● Exercise prompt
In the entries below, filter for the word "Hcall" and copy every matching line.

● Saved data entries
*** Block opens ***

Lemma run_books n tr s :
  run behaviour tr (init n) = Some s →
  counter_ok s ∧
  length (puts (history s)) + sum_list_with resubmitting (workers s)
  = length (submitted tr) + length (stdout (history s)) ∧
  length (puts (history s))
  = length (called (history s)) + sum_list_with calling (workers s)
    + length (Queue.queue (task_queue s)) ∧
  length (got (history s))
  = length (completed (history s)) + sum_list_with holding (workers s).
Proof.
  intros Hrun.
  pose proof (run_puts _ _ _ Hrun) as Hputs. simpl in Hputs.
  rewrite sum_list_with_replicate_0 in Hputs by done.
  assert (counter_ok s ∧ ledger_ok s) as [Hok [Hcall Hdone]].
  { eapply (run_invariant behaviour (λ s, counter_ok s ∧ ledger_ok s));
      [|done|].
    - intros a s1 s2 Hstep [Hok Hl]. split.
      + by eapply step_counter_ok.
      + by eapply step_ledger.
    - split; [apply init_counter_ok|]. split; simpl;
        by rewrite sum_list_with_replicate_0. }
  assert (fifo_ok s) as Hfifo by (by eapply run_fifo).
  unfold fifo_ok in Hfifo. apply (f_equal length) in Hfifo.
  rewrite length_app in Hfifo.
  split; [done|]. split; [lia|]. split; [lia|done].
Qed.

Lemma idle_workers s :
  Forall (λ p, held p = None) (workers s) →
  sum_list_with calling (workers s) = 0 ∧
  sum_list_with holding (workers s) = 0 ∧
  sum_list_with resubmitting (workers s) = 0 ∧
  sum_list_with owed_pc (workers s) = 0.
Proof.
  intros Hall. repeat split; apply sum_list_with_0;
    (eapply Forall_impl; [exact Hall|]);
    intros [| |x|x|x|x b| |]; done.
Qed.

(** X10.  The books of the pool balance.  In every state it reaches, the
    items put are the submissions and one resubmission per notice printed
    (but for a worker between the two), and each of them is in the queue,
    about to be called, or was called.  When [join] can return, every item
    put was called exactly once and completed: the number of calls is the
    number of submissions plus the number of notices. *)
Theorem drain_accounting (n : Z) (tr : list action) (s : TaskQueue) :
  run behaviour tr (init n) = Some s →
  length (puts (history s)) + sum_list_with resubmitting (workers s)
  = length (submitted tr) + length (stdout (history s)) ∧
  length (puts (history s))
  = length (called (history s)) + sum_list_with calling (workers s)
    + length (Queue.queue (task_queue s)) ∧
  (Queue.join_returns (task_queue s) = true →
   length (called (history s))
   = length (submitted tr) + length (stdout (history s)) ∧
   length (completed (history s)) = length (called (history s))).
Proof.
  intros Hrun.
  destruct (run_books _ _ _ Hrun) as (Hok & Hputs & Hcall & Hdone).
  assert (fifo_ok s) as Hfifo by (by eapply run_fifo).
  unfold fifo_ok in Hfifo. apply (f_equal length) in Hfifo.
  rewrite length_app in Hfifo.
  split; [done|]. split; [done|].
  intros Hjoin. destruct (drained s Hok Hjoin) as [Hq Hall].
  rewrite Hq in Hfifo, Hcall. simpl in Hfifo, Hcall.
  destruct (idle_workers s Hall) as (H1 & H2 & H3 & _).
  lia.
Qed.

*** Block closes ***

● Result of the task
  assert (counter_ok s ∧ ledger_ok s) as [Hok [Hcall Hdone]].
  destruct (run_books _ _ _ Hrun) as (Hok & Hputs & Hcall & Hdone).
  rewrite Hq in Hfifo, Hcall. simpl in Hfifo, Hcall.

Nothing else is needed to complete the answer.